Opowiedzialam tu historie, ktora poznalam niedawno, dotyczy
syna moich przyjaciol.
Chlopak wyjechal na studia za granice, mysle, ze
przynajmniej na poczatku musial sie czuc bardzo wyobcowany i
samotny. Do tej pory nie przezyl prawdziwej historii milosnej,
zawsze pasjonowalo go tysiace innych rzeczy, gdy koledzy
umawiali sie na randki, on lecial do starych zgredow do radio-
klubu albo sleczal przed komputerem, jako ze straszny z niego
informatyczny zapaleniec.
Przyjaciolek albo tylko kumpelek mial zawsze na kopy,
dziewczyny od serca zadnej. Jesli juz spotkal jakas dziewczyne
- zawsze, ale to zawsze byly to "przypadki" nieprawdopodobnie
skomplikowane. A to jakis dramat rodzinny, a to nieszczesliwa
milosc pozostawiajaca po sobie pustke i brak zaufania do
mezczyzn albo wykorzystanie seksualne w dziecinstwie,
maltretujacy ojciec albo brat-narkoman... Zawsze jakis zyciowy
koszmar.
Karol - chlopak przesympatyczny otwarty, wrazliwy,
uczynny, i co by jeszcze najlepszego o nim powiedziec,
przyciagal wszystkie dziewczyny z "problemem" do siebie jak
miod. Ze swoja przeogromna zyczliwoscia do ludzi, inspirujacym
optymizmem byl swietnym moralnym oparciem - wyrozumialym i
wspomagajacym. Ale on sam szukal milosci. Wejscie w akademickie
srodowisko dawalo mu te szanse.
Spotkal dziewczyne, jak zwykle, z bardzo powaznymi
problemami - matka i brat w sekcie manipulujacy na wszystkie
strony Agata, by wciagnac i ja, czemu sie cala soba opierala,
nienawisc do ojca za jego biernosc, obojetnosc i brak moralnego
wsparcia, nieudana proba samobojstwa, na szczescie, i wreszcie
ucieczka mlodej dziewczyny na studia za granice, gdzie zreszta
mysli pozostac na stale. Aby jak najdalej od rodzinnego domu!
Trudno sie dziwic.
Karola Agata wyroznila wsrod wszystkich mlodych chlopakow
od razu. Rzadko o tak wrazliwego, sympatycznego rowiesnika.

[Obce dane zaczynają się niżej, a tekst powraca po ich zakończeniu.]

(** The endpoint methods the base class generates from the [api] table of
    [describe ()]: name, path, access, HTTP verb. *)
Definition api_table : list (string * (string * string * string)) :=
  [("publicGetPairs", ("pairs", "public", "GET"));
   ("publicGetMarketinfo", ("marketinfo", "public", "GET"));
   ("publicGetMarketlist", ("marketlist", "public", "GET"));
   ("publicGetTickers", ("tickers", "public", "GET"));
   ("publicGetTickerId", ("ticker/{id}", "public", "GET"));
   ("publicGetOrderBookId", ("orderBook/{id}", "public", "GET"));
   ("publicGetTradeId", ("trade/{id}", "public", "GET"));
   ("publicGetTradeHistoryId", ("tradeHistory/{id}", "public", "GET"));
   ("publicGetTradeHistoryIdTid", ("tradeHistory/{id}/{tid}", "public", "GET"));
   ("privatePostBalances", ("balances", "private", "POST"));
   ("privatePostDepositAddress", ("depositAddress", "private", "POST"));
   ("privatePostNewAddress", ("newAddress", "private", "POST"));
   ("privatePostDepositsWithdrawals", ("depositsWithdrawals", "private", "POST"));
   ("privatePostBuy", ("buy", "private", "POST"));
   ("privatePostSell", ("sell", "private", "POST"));
   ("privatePostCancelOrder", ("cancelOrder", "private", "POST"));
   ("privatePostCancelAllOrders", ("cancelAllOrders", "private", "POST"));
   ("privatePostGetOrder", ("getOrder", "private", "POST"));
   ("privatePostOpenOrders", ("openOrders", "private", "POST"));
   ("privatePostTradeHistory", ("tradeHistory", "private", "POST"));
   ("privatePostWithdraw", ("withdraw", "private", "POST"))].

(** [this[name] (params)] *)
Definition call (name : string) (params : value) : M value :=
  match table_get name api_table with
  | Some (path, access, verb) => request path access verb params VUndefined VUndefined
  | None => throw (Raise TypeError "this[method] is not a function")
  end.

Definition publicGetMarketinfo := call "publicGetMarketinfo".
Definition privatePostTradeHistory := call "privatePostTradeHistory".
(** * A retrieval-augmented chat service: provider fallback, retrieval context
      and session history

    Shallow embedding of the orchestration core of the service:
    - [llm/base.py], [llm/*_provider.py]: the provider adapters,
    - [llm/factory.py]: the provider registry and [generate_with_fallback],
    - [vector_db/retriever.py]: [retrieve_context],
    - [routers/chat.py]: prompt construction and the session store.

    Python strings are modelled as [string] (one character per code point),
    dictionaries used as maps as [gmap string _], exceptions as an explicit
    error monad carrying [str(e)], and the logger as a list of log records. *)

From Stdlib Require Import Ascii String DecimalString.
From stdpp Require Import base option list gmap strings.

Local Open Scope stdpp_scope.

(** ** Python values and strings *)

(** [str(x)] for an [Optional[str]], as an f-string renders it. *)
Definition py_str (o : option string) : string :=
  match o with
  | Some s => s
  | None => "None"
  end.

(** Truthiness of an [Optional[str]]: [None] and the empty string are falsy. *)
Definition truthy (o : option string) : bool :=
  match o with
  | Some s => negb (bool_decide (s = ""))
  | None => false
  end.

(** [str(n)] for a non-negative integer. *)
Definition str_of_nat (n : nat) : string :=
  NilEmpty.string_of_uint (Nat.to_uint n).

(** [s[:n]] *)
Fixpoint str_take (n : nat) (s : string) : string :=
  match n, s with
  | S n', String c s' => String c (str_take n' s')
  | _, _ => EmptyString
  end.

(** [sep.join(parts)] *)
Fixpoint str_join (sep : string) (parts : list string) : string :=
  match parts with
  | [] => ""
  | [p] => p
  | p :: rest => p +:+ sep +:+ str_join sep rest
  end.

Fixpoint str_prefix (p s : string) : bool :=
  match p, s with
  | EmptyString, _ => true
  | String a p', String b s' => bool_decide (a = b) && str_prefix p' s'
  | String _ _, EmptyString => false
  end.

(** [s.replace(old, new)] for a non-empty [old]: occurrences are replaced from
    left to right without overlap. [skip] counts the characters of a match
    that are still to be passed over. *)
Fixpoint str_replace_from (old new : string) (skip : nat) (s : string) : string :=
  match s with
  | EmptyString => EmptyString
  | String c s' =>
      match skip with
      | S k => str_replace_from old new k s'
      | O =>
          if str_prefix old s
          then new +:+ str_replace_from old new (String.length old - 1) s'
          else String c (str_replace_from old new 0 s')
      end
  end.

Definition str_replace (old new s : string) : string :=
  str_replace_from old new 0 s.

(** [c.lower()] on the ASCII range. *)
Definition ascii_lower (c : ascii) : ascii :=
  let n := nat_of_ascii c in
  if (65 <=? n)%nat && (n <=? 90)%nat then ascii_of_nat (n + 32) else c.

Fixpoint str_lower (s : string) : string :=
  match s with
  | EmptyString => EmptyString
  | String c s' => String (ascii_lower c) (str_lower s')
  end.

(** The line feed used by the prompt templates and by [join]. *)
Definition nl : string := String (ascii_of_nat 10) EmptyString.

(** ** Exceptions

    A computation either returns or raises a Python [Exception]; only
    [str(e)] is ever inspected by the code, so that is what [Raise] holds. *)

Inductive exn (A : Type) : Type :=
  | Ret (a : A)
  | Raise (msg : string).

Arguments Ret {A} a.
Arguments Raise {A} msg.

#[global] Instance exn_ret : MRet exn := λ A a, Ret a.

#[global] Instance exn_bind : MBind exn := λ A B k m,
  match m with
  | Ret a => k a
  | Raise e => Raise e
  end.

Spedzaja ze soba coraz to wiecej czasu - wspolne posilki,
wspolna nauka, przegadane az do switu noce. Oboje sa soba
zachwyceni. Agata znalazla przyjaciela od serca, ktoremu
powierza nie ujawnione dotad nikomu przezycia i odczucia. Karol
nie czuje sie juz samotny, bardzo ceni sobie zaufanie, ktorym
obdarzyla go Agata. Czuja sie swietnie razem, laczy ich piekna
oparta na szczerosci i prawdziwym zaufaniu przyjazn. Idylla.
Ale zycie nie lubi latwizny, woli komplikacje. Wszystko
sie komplikuje, gdy Karol zakochuje sie w dziewczynie, z ktora
przestaje dzien w dzien i wiekszosc nocy. Poczatkowo obawia sie
ujawnic swoje uczucia, wie, ze dziewczyna nie jest gotowa
zaakceptowac czegos wiecej, a on boi sie stracic w niej
przyjaciela, ktorego bardzo sobie ceni. Sytuacja staje sie
jednak dla niego zbyt trudna, niemozliwa do kontynuowania.
Deklaruje Agacie swa milosc. I tu sie zaczyna dramat.
Dziewczyna odrzuca nie tylko stanowczo, ale dosyc
brutalnie sentymenty chlopaka. Jest to dla niego bolesny cios.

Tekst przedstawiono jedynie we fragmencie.